Entries shown: Begin

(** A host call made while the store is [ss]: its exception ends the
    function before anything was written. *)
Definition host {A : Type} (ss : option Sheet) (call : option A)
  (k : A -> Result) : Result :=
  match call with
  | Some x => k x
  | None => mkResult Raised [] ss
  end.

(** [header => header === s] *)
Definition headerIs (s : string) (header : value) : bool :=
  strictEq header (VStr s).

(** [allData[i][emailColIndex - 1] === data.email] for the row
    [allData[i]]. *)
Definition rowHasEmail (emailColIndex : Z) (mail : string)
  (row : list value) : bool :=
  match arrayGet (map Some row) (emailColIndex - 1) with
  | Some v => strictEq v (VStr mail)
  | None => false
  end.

Entries shown: End
Entries shown: Begin

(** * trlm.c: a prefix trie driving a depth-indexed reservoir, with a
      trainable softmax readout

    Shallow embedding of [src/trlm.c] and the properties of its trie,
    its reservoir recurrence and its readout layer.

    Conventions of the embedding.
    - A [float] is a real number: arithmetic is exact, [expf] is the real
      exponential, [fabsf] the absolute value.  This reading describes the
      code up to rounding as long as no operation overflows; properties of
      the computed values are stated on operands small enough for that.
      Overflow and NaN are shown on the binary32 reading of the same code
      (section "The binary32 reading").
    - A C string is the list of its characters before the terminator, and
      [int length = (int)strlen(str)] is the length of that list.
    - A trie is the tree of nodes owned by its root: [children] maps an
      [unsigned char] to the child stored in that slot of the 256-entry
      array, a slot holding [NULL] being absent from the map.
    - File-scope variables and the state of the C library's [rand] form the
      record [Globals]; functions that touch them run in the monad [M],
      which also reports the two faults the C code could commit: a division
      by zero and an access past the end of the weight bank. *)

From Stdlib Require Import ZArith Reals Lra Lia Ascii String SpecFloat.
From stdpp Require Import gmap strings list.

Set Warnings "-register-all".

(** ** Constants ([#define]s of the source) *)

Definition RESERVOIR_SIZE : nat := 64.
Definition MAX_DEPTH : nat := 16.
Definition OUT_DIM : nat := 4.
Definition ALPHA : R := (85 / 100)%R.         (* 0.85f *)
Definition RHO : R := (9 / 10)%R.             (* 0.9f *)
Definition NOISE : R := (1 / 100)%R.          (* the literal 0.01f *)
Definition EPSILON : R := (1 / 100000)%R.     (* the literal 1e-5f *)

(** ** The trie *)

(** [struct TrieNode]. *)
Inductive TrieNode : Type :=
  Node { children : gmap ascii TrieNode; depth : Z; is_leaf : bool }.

Entries shown: End

**The problem:**
From the data above, output exactly the lines between the one containing "Definition NOISE : R" and the one containing "children : gmap", counting both of them.

**Solution for this problem:**
Definition NOISE : R := (1 / 100)%R.          (* the literal 0.01f *)
Definition EPSILON : R := (1 / 100000)%R.     (* the literal 1e-5f *)

(** ** The trie *)

(** [struct TrieNode]. *)
Inductive TrieNode : Type :=
  Node { children : gmap ascii TrieNode; depth : Z; is_leaf : bool }.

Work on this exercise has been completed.